In August, 2013, Dean published a limited edition of "Twice-told Tales of the Dark Corner," a 6" x 9", soft-cover volume, containing the first 72 Tales he has written and first published in the Tryon Daily Bulletin newspaper in Tryon, NC. Bound-in on the inside back cover of the volume is a CD of twelve Twice-sung Ballads of the Dark Corner, authentic, ambient-recorded old ballads sung without instruments, as they have been sung for hundreds of years by Scots-Irish and borderline England ancestors in this mountainous area.
In October, 2017, Dean published a limited edition of "The Rest of Dark Corner's Twice-told Tales," a 6" x 9", soft-cover volume, containing the final 78 Tales written and published in the Tryon Daily Bulletin. The book features larger print, requested by older readers who purchased the previous Tales volume.
[His present-day, personal website, http://squireofdarkcorner.com
, provides background on informal talks, scheduled presentations, documentary screenings, classroom curriculums and individual, family, small- or large-group guided tours of Dark Corner, which Dean has conducted. It also provides an easy way to contact him for scheduling any of these types of activities in the future.]

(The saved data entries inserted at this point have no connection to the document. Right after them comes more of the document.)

(** ** Objects *)

Record Object := mkObject {
  Version : Z;            (* uint64 *)
  Timestamp : Time;
  Data : list byte;
}.

(** [Object{}] *)
Definition emptyObject : Object := mkObject 0 zeroTime [].

(** ** The interface of the underlying store *)

Class EKV (S : Type) := {
  ekv_Get : S -> string -> error + Object;
  ekv_Set : S -> string -> Object -> S * option error;
  ekv_Delete : S -> string -> S * option error;
  ekv_Exists : error -> bool;
}.
Arguments ekv_Exists S {_} e.

(** What a successful operation promises.  Nothing is promised about the key
    written when an operation fails.  [ekv.Exists] looks for the missing-object
    message anywhere in the error, so wrapping does not change its answer. *)
Class EKVLaws (S : Type) `{EKV S} := {
  ekv_get_set_eq s k o s' :
    ekv_Set s k o = (s', None) -> ekv_Get s' k = inr o;
  ekv_get_set_ne s k k' o s' r :
    ekv_Set s k o = (s', r) -> k ≠ k' -> ekv_Get s' k' = ekv_Get s k';
  ekv_get_delete_eq s k s' :
    ekv_Delete s k = (s', None) -> exists e, ekv_Get s' k = inl e /\ ekv_Exists S e = false;
  ekv_get_delete_ne s k k' s' r :
    ekv_Delete s k = (s', r) -> k ≠ k' -> ekv_Get s' k' = ekv_Get s k';
  ekv_exists_wrap fmt args e : ekv_Exists S (Wrapf fmt args e) = ekv_Exists S e;
}.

In August, 2008, a major, new, historically accurate documentary, The Dark Corner, was premiered at the Upcountry History Museum in Greenville and proved to be the most popular event since the grand opening of the museum in 2007. The documentary was produced by Dark Corner Films of Greenville. It is a different type of historical documentary. There is no narrator. The entire 92-minute presentation is told, on-camera, by 13 people who have intimate knowledge of, or have lived, the history of the area. These include the "Squire," other authors Mann Batson and Anne McCuen, archeological researcher Wes Breedlove, native residents Arnold Emery and Steve Hyder, former moonshiners and fish and wildlife personnel. Cutaway footages, photos or illustrations fill the screen as their facts and stories are being told. The documentary movie plus additional footages, which are not in the final movie, are available on DVD.
"Eyes to the Hills," "Twice-told Tales," "The Rest of Dark Corner's Twice-told Tales" and the Dark Corner documentary DVD are offered by Tamaczar Productions, along with a bibliography of other books about the area.